Zero (qui il trailer) è la nuova serie italiana prodotta da Netflix. Ed è francamente difficile parlarne. È un prodotto strano e innovativo sotto diversi aspetti che solleva diverse impressioni che è necessario far sedimentare accuratamente.
La serie è interessante: questo è sicuro, ed è da qui che vogliamo partire. La storia funziona, e prende sin dall’inizio. Il protagonista, un giovane rider di colore della periferia milanese, potrebbe sembrare estraneo per uno spettatore medio. La serie riesce però in maniera sorprendentemente fluida a farci immedesimare nel suo mondo. Perché, in fondo, Omar (Giuseppe Dave Sake) è un ragazzo come tanti altri ragazzi italiani e non solo. Le sue aspirazioni, i suoi problemi, sono comuni a quelli di tanti altri spettatori, sebbene nella serie la sua appartenenza ad un preciso contesto sociale e geografico sia un focus centrale della narrazione.
Non solo Omar/Zero è ben caratterizzato, ma tutti i personaggi lo sono. E non è certo scontato per una serie in fondo corale, in cui il protagonista non è solo Omar, ma tutto il gruppo di suoi coetanei che gli ruota intorno. Sicuramente, oltre che degli sceneggiatori e dei registi, il merito è anche degli attori.
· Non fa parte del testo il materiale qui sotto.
Lemma dec_places_spec fuel den k j :
  (10 ^ Z.of_nat j mod den = 0)%Z → (0 < den)%Z → k ≤ j → j ≤ k + fuel →
  (10 ^ Z.of_nat (dec_places fuel den k) mod den = 0)%Z.
Proof.
  intros Hj Hden. revert k. induction fuel as [|f IH]; intros k Hkj Hjf; cbn [dec_places].
  - by replace k with j by lia.
  - destruct (Z.eqb_spec (10 ^ Z.of_nat k mod den) 0) as [|Hne]; [done|].
    destruct (decide (k = j)) as [->|]; [done|]. apply IH; lia.
Qed.

(** A binary float has a finite decimal notation. *)
Lemma binary_decimal q m : Qden (Qred q) = (2 ^ m)%positive → decimal q.
Proof.
  intros Hden. unfold decimal, places. rewrite Hden. set (fuel := Pos.size_nat _).
  assert (Zpos (2 ^ m) = 2 ^ Zpos m)%Z as Hpow by (by rewrite Pos2Z.inj_pow).
  assert (∀ j, (Pos.to_nat m ≤ j)%nat → (10 ^ Z.of_nat j mod Zpos (2 ^ m) = 0)%Z) as Hdiv.
  { intros j Hj. rewrite Hpow. apply Z.mod_divide; [lia|].
    replace 10%Z with (2 * 5)%Z by done. rewrite Z.pow_mul_l. apply Z.divide_mul_l.
    exists (2 ^ (Z.of_nat j - Zpos m))%Z. rewrite <- Z.pow_add_r by lia. f_equal. lia. }
  assert (Pos.to_nat m ≤ fuel) as Hfuel.
  { pose proof (size_nat_bound (Npos (2 ^ m))) as H. cbn [N.size_nat] in H. fold fuel in H.
    change (Npos (2 ^ m)) with (2 ^ Npos m)%N in H. apply N.pow_lt_mono_r_iff in H; lia. }
  assert (10 ^ Z.of_nat (dec_places fuel (Zpos (2 ^ m)) 0) mod Zpos (2 ^ m) = 0)%Z as H0.
  { apply (dec_places_spec _ _ _ (Pos.to_nat m)); [by apply Hdiv | done | lia | lia]. }
  destruct (dec_places fuel _ 0) as [|k] eqn:Hk; [|by rewrite Nat.max_r by lia].
  cbn [Z.of_nat Z.pow] in H0. rewrite Z.mod_1_l in H0; [done|]. rewrite Hpow. apply Z.pow_gt_1; lia.
Qed.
Attori che sebbene giovani e alle prime esperienze importanti, si dimostrano certamente talentuosi e adatti al ruolo che vanno a ricoprire.
La cosa più interessante sotto una prospettiva più ampia, forse, è proprio il protagonista: il cui vero nome è Omar, e Zero è il suo “nome da supereroe” per così dire, la sua identità segreta. In Italia non abbiamo certo una florida tradizione supereroistica nei fumetti. Certo qualche cosa di interessante c’è stato, e penso soprattutto a Paperinik, sfociato in anni più recenti nel progetto di PKNA (Paperinik New Adventures). Ma Paperinik, come i personaggi Bonelli (che sono forse, insieme al suddetto Paperinik, il prodotto nostrano più vicino ai comics supereroistici americani) non ha superpoteri.
Zero, dal canto suo, un superpotere ce l’ha. Può diventare invisibile. Ma non assomiglia certo a Superman. Ci prova a fare il raddrizzatore di torti, ma non gli riesce troppo bene. In quella che sarebbe dovuta essere la sua missione più importante sparisce per andare appresso a una ragazza (Beatrice Grannò), e non è lui che decide come usare i propri poteri: un po’ perché non riesce a controllarli bene, un po’ perché non è certo lui il leader del gruppo.
Però è un personaggio decisamente interessante in prospettiva, come dicevamo. Interessante perché sembra inserirsi nello stesso filone di altri supereroi italiani come l’Enzo Ceccotti (Claudio Santamaria) di Lo chiamavano Jeeg Robot (Gabriele Mainetti, 2015, e non a caso sceneggiato da Menotti, che ha lavorato anche a Zero) e Il ragazzo invisibile (Gabriele Salvatores, 2014).
Non è questa la sede per una analisi approfondita del fenomeno, ma ci verrebbe da dire prima di tutto che questi supereroi sono più Marvel che DC: supereroi con superproblemi, come l’Uomo Ragno. Ma da buona tradizione americana, i superproblemi del Ragno di Quartiere erano di tipo per così dire personale: e se Zia May scopre che sono Spider-Man? Amo di più Gwen o Mary-Jane?
I superproblemi di Ceccotti e Omar sono di altra natura: la povertà, l’assenza di prospettive, l’affettività. Problematiche sociali e politiche, problematiche di cui il cinema italiano si è sempre occupato. Cinema italiano che, però, negli ultimi anni sembra aver esaurito l’originalità nel trattarli, e la vena di autenticità: tanto nelle commedie, quanto nei film più impegnati, queste tematiche sembrano ormai essere diventati vuoti tópoi. Forse, anche a causa di una sotterranea rassegnazione. Qui interviene però il rinnovamento di cui Zero può essere un elemento importante.
Enzo Ceccotti e Omar, va precisato, non hanno dimenticato la vocazione di denuncia politica del cinema italiano, dal Neorealismo in poi. Tradizione che spesso rappresenta un’eredità ingombrante con la quale fare i conti, ma che in casi come questo costituisce un valore aggiunto. In un momento in cui alcuni quartieri e alcune categorie della popolazione nel nostro paese sembrano lasciati a se stessi e il tessuto sociale si sfalda, dall’unione fra cinema socialmente impegnato nostrano, colonizzazione culturale americana e animazione e manga nipponici, ecco che nascono Jeeg Robot e Zero. I supereroi di cui abbiamo bisogno, ma quelli che ci meritiamo? Staremo a vedere.